重たくない話では、ベトナムの少数民族を訪問した時に感じたことが書いてあった。
三浦さんの助手フレディさんが、里帰りした時の言葉。
「ね、みんな楽しそうでしょ?」とフレディが満面の笑みで私に言った。 「悩みがないわけじゃないんだけれど、悩みの種類が違うんだよね。ヨハネスブルクの都会で暮らしていると、毎日金持ちの白人にイライラするしさ。住宅ローンの重圧も、深夜に強盗に入られる心配もある。

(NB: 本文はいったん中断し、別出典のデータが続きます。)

(** C9 — With the socket table readable: a preferred port (a non-zero
    [config.port]) is returned exactly when no listening socket is bound to
    it, otherwise the allocation, and with it create, fails with a
    ValidationError; without a preferred port the allocator returns the
    first port of 8000..9000, in ascending order, to which no listening
    socket is bound, and reports None, upon which create fails, exactly
    when every port of the range is bound.  The allocation changes
    nothing. *)
Theorem port_allocation env conns w preferred_port :
  net_connections env = Some conns →
  let r := DeploymentService._allocate_port env preferred_port w in
  snd r = w
  ∧ (∀ p, preferred_port = Some p → p ≠ 0 →
       (¬ listening conns p → fst r = Ret (Some p))
       ∧ (listening conns p →
          fst r = Raise (mkExn ValidationError ("端口 " +:+ pretty p +:+ " 已被占用"))))
  ∧ (preferred_port = None ∨ preferred_port = Some 0 →
       (∀ p, fst r = Ret (Some p)
             ↔ 8000 ≤ p ≤ 9000 ∧ ¬ listening conns p
               ∧ ∀ q, 8000 ≤ q < p → listening conns q)
       ∧ (fst r = Ret None ↔ ∀ q, 8000 ≤ q ≤ 9000 → listening conns q))
  ∧ (∀ model_id source name config m,
       commit_raises env = None →
       model_row (session w) model_id source = Some m →
       List.find (fun x => bool_decide (dep_name x = name)) (deployments (session w)) = None →
       config ≫= DeploymentService.cfg_port = preferred_port →
       let c := DeploymentService.create_deployment env model_id source name config w in
       match fst r with
       | Ret (Some p) =>
           ∃ d, fst c = Ret d ∧ dep_port d = Some p ∧ dep_status d = "pending"
                ∧ deployments (committed (snd c)) = deployments (session w) ++ [d]
       | Ret None => fst c = Raise (mkExn ValidationError "无法分配可用端口")
       | Raise e => fst c = Raise e
       end).
Proof.
  intros Hn r.
  pose proof (allocate_port_world env conns w preferred_port Hn) as Hw.
  pose proof (fun p => allocate_port_nonzero env conns w preferred_port p Hn) as Hnz.
  fold r in Hw, Hnz. split; [done|]. split; [|split].
  - intros p -> Hp. subst r. unfold DeploymentService._allocate_port. simpl.
    apply Z.eqb_neq in Hp. rewrite Hp. simpl. unfold bind.
    rewrite (check_port_availability_run env conns p w Hn).
    split; intros Hl; case_bool_decide; done.
  - intros Hnone.
    assert (r = SystemService.find_available_port env 8000 9000 w) as ->.
    { subst r. unfold DeploymentService._allocate_port. by destruct Hnone as [-> | ->]. }
    split; [intros p; by apply find_available_port_Some|by apply find_available_port_None].
  - intros model_id source name config m Hc Hm Hname Hcfg c. subst c r.
    destruct (DeploymentService._allocate_port env preferred_port w) as [res w1] eqn:Hal.
    simpl in Hw, Hnz. subst w1.
    destruct (DeploymentService.create_deployment env model_id source name config w)
      as [cres cw] eqn:Hrun.
    revert Hrun.
    unfold DeploymentService.create_deployment, try_catch,
      ModelStateMachine.query_model, bind, get_session, ret.
    unfold model_row in Hm. simpl. rewrite Hm. simpl. rewrite Hname. simpl.
    rewrite Hcfg, Hal.
    destruct res as [[p|]|e]; simpl.
    + specialize (Hnz p eq_refl). apply Z.eqb_neq in Hnz. rewrite Hnz. simpl.
      unfold utcnow, put_session, commit, logger. simpl. rewrite Hc. simpl.
      intros Hrun. simplify_eq. simpl. eauto.
    + unfold raise. intros Hrun. by simplify_eq.
    + unfold raise. intros Hrun. by simplify_eq.
Qed.

Lemma port_allocation_witness :
  net_connections Sample.env_ports_bound
  = Some [mkConn 8000 true; mkConn 8001 true; mkConn 8002 false]
  ∧ fst (DeploymentService._allocate_port Sample.env_ports_bound None
           (Sample.world_of Sample.db_active)) = Ret (Some 8002).
Proof.
  split; [reflexivity|].
  destruct (port_allocation Sample.env_ports_bound
              [mkConn 8000 true; mkConn 8001 true; mkConn 8002 false]
              (Sample.world_of Sample.db_active) None eq_refl) as (_ & _ & Hscan & _).
  destruct (Hscan (or_introl eq_refl)) as [Hsome _].
  apply Hsome. split; [lia|]. split.
  - unfold listening. rewrite !Exists_cons, Exists_nil. simpl.
    intuition (discriminate || lia).
  - intros q Hq. unfold listening. rewrite !Exists_cons. simpl.
    destruct (decide (q = 8000)) as [->|]; [by left|].
    right. left. split; [lia|done].
Defined.

End PortAllocation.

(** * Health checks *)

Section HealthChecks.
Import ModelStateMachine.

(** The event hook of a deployment: it always returns, raises the named
    event for the deployment's model key, and leaves the deployment table
    alone. *)
Lemma deployment_trigger_frame env w id name data :
  commit_raises env = None →
  let r := DeploymentM._trigger_state_event env id name data w in
  fst r = Ret tt
  ∧ deployments (session (snd r)) = deployments (session w)
  ∧ (is_Some (ModelEvent_of name) → is_Some (deployment_of (session w) id) →
     committed (snd r) = session (snd r))
  ∧ raised (snd r) =
      raised w ++
      match deployment_of (session w) id with
      | Some d => [mkRaised (dep_model_id d) (dep_model_source d) name]
      | None => []
      end
  ∧ clock w ≤ clock (snd r).
Proof.
  intros Hc.
  unfold DeploymentM._trigger_state_event, DeploymentM.query_get, deployment_of,
    bind, get_session, ret. simpl.
  destruct (List.find _ (deployments (session w))) as [d|]; simpl.
  2: { rewrite app_nil_r. repeat split; done. }
  unfold try_catch, bind.
  match goal with |- context [trigger_model_event env ?a ?b name ?c w] =>
    pose proof (trigger_model_event_frame env w a b name c Hc) as H;
    destruct (trigger_model_event env a b name c w) as [r1 w1]
  end.
  simpl in H. destruct H as ([res ->] & Ht & Hd & Hcm & Hra & Hfs & Hcl).
  destruct (negb (fst res)); simpl; repeat split; eauto.
Qed.

(** One call of [update_health_status] on an existing deployment. *)
Lemma update_health_status_effect env w id d status :
  commit_raises env = None →
  deployment_of (session w) id = Some d →
  let r := DeploymentM.update_health_status env id status w in
  fst r = Ret tt
  ∧ deployment_of (session (snd r)) id
    = Some (DeploymentM.set_updated_at (clock w + 1)
              (DeploymentM.set_last_health_check (clock w)
                 (DeploymentM.set_health_status status d)))
  ∧ raised (snd r) =
      raised w ++
      (if String.eqb status "unhealthy"
          && negb (bool_decide (dep_health_status d = Some "unhealthy"))
       then [health_check_failed_of d] else [])
  ∧ clock w + 2 ≤ clock (snd r).
Proof.
  intros Hc Hd.
  unfold DeploymentM.update_health_status, DeploymentM.update_deployment,
    DeploymentM.query_get, bind, get_session, put_session, utcnow, ret.
  unfold deployment_of in Hd. simpl. rewrite Hd. simpl.
  destruct (String.eqb status "unhealthy"
            && negb (bool_decide (dep_health_status d = Some "unhealthy"))).
  - match goal with
    | |- context [DeploymentM._trigger_state_event env id ?n ?dt ?w1] =>
        pose proof (deployment_trigger_frame env w1 id n dt Hc) as Htrig;
        destruct (DeploymentM._trigger_state_event env id n dt w1) as [? w2];
        simpl in Htrig; destruct Htrig as (-> & Hdeps & _ & Hraised & Hclock)
    end.
    unfold deployment_of in *. simpl in *.
    rewrite !(find_map_update dep_id), Hd in Hraised by done. simpl in Hraised.
    rewrite Hdeps, !(find_map_update dep_id), Hd by done. simpl.
    repeat split; try done. lia.
  - unfold deployment_of. simpl.
    rewrite !(find_map_update dep_id), Hd by done. simpl.
    rewrite app_nil_r. repeat split; try done. lia.
Qed.

Lemma edge_condition status old :
  String.eqb status "unhealthy" && negb (bool_decide (old = Some "unhealthy"))
  = bool_decide (Some status = Some "unhealthy" ∧ old ≠ Some "unhealthy").
Proof.
  destruct (String.eqb status "unhealthy") eqn:Hs; simpl.
  - apply String.eqb_eq in Hs as ->.
    case_bool_decide; simpl; symmetry;
      [apply bool_decide_eq_false | apply bool_decide_eq_true]; tauto.
  - apply String.eqb_neq in Hs. symmetry. apply bool_decide_eq_false.
    intros [[= ?] _]. done.
Qed.

Ltac run_update_health Hc d :=
  match goal with
  | |- context [DeploymentM.update_health_status ?env ?id ?st ?w1] =>
      let H := fresh "Hupd" in
      assert (deployment_of (session w1) id = Some d) as H by done;
      apply (update_health_status_effect env w1 id d st Hc) in H;
      destruct (DeploymentM.update_health_status env id st w1) as [? ?];
      cbn [fst snd] in H; rewrite edge_condition in H;
      destruct H as (-> & ? & ? & ?)
  end.

Ltac finish_health_check Hc :=
  unfold bind, commit, DeploymentService.last_check, DeploymentM.query_get,
    DeploymentM.update_deployment, get_session, put_session, ret;
  rewrite Hc; simpl;
  let Hrun := fresh "Hrun" in
  intros Hrun; simplify_eq; simpl;
  eexists _, _; (split; [reflexivity|]);
  unfold deployment_of in *; simpl in *;
  rewrite ?(find_map_update dep_id) by done;
  repeat match goal with
         | H : List.find _ (deployments (session ?w1)) = Some _ |- context [session ?w1] =>
             rewrite H
         end;
  simpl; repeat split; eauto; try lia.

(** One health check of an existing deployment, storage available. *)
Lemma check_deployment_health_step env w id d :
  commit_raises env = None →
  deployment_of (session w) id = Some d →
  let r := DeploymentService.check_deployment_health env id w in
  ∃ d' res,
    fst r = Ret res
    ∧ deployment_of (session (snd r)) id = Some d'
    ∧ dep_model_id d' = dep_model_id d ∧ dep_model_source d' = dep_model_source d
    ∧ is_Some (dep_health_status d')
    ∧ dep_last_health_check d' = Some (clock w)
    ∧ clock w < clock (snd r)
    ∧ raised (snd r) =
        raised w ++
        (if bool_decide (dep_health_status d' = Some "unhealthy"
                         ∧ dep_health_status d ≠ Some "unhealthy")
         then [health_check_failed_of d] else []).
Proof.
  intros Hc Hd r. subst r.
  destruct (DeploymentService.check_deployment_health env id w) as [res w'] eqn:Hrun.
  revert Hrun.
  unfold DeploymentService.check_deployment_health, DeploymentM.query_get, bind at 1,
    get_session, ret.
  pose proof Hd as Hd'. unfold deployment_of in Hd'. simpl. rewrite Hd'.
  unfold try_catch.
  destruct (negb (String.eqb (dep_status d) "running")) eqn:Hrunning; simpl.
  - unfold bind at 1. run_update_health Hc d. finish_health_check Hc.
  - destruct (truthy_str (dep_container_id d)
              && negb (check_container_status env (default "" (dep_container_id d))));
      simpl.
    + unfold bind at 1. run_update_health Hc d. finish_health_check Hc.
    + unfold bind at 1.
      destruct (String.eqb (dep_model_source d) "huggingface"
                || String.eqb (dep_model_source d) "ollama"); simpl;
        [destruct (probe env d); simpl|]; unfold ret, raise; simpl.
      all: unfold bind at 1.
      all: first [ run_update_health Hc d
                 | unfold logger at 1; simpl; unfold bind at 1; run_update_health Hc d ].
      all: finish_health_check Hc.
Qed.

(** C4 — For an existing deployment and every sequence of health checks,
    storage available: each call writes health_status and stamps
    last_health_check with the clock reading of that call, and it raises
    HEALTH_CHECK_FAILED for the deployment's model key exactly when the
    health status it records is unhealthy while the status recorded before
    the call was not; a call that finds unhealthy already recorded raises
    nothing. *)
Theorem health_check_failed_edge_triggered envs w id d :
  Forall (fun env => commit_raises env = None) envs →
  deployment_of (session w) id = Some d →
  ∀ i before after,
    (w :: run_health_checks envs id w) !! i = Some before →
    (w :: run_health_checks envs id w) !! S i = Some after →
    ∃ d_before d_after,
      deployment_of (session before) id = Some d_before
      ∧ deployment_of (session after) id = Some d_after
      ∧ is_Some (dep_health_status d_after)
      ∧ dep_last_health_check d_after = Some (clock before)
      ∧ clock before < clock after
      ∧ raised after =
          raised before ++
          (if bool_decide (dep_health_status d_after = Some "unhealthy"
                           ∧ dep_health_status d_before ≠ Some "unhealthy")
           then [health_check_failed_of d] else [])
      ∧ (dep_health_status d_before = Some "unhealthy" → raised after = raised before).
Proof.
  intros Hok. revert w d.
  induction Hok as [|env envs Hc Hok IH]; intros w d Hd i before after Hb Ha.
  { destruct i; simplify_eq/=. }
  cbn [run_health_checks] in Hb, Ha.
  destruct (check_deployment_health_step env w id d Hc Hd)
    as (d' & res & _ & Hd' & Hmid & Hmsrc & Hsome & Hlast & Hclock & Hraised).
  destruct i as [|i]; simplify_eq/=.
  - exists d, d'. repeat split; try done.
    intros Hu. rewrite Hraised. rewrite bool_decide_false by tauto.
    by rewrite app_nil_r.
  - destruct (IH _ d' Hd' i before after Hb Ha) as (db & da & H).
    exists db, da. unfold health_check_failed_of in *. by rewrite <- Hmid, <- Hmsrc.
Qed.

ここでは、みんなが昔から同じような暮らしをしている分、決して豊かじゃないけれど、格差がない。だから貧しさを感じない」 「格差ね……」 おそらく彼が正しいのだろう。人の心を蝕んでいくのは「貧しさ」ではなく、むしろ「格差」のほうなのだ。
確かに、物的にはベトナムで訪問した黒モン族や赤ザオ族は貧しいかもしれない。ただ、気候も良く、土壌も豊かで、食べることに困っている感じではない。そして、顔つきがみんな温和。ガイドのバンさんは、ラオカイくらいにしか行ったことがない。ハノイすら外国の感覚だろう。格差を知らないことが幸せの要因のひとつと思った。
村に電気が来て、家事が楽になる。小学校、さらに幼稚園も出来て、教育を受けられるという状態まで発展してきていることは良いこと。このままいい方向に発展していって欲しい。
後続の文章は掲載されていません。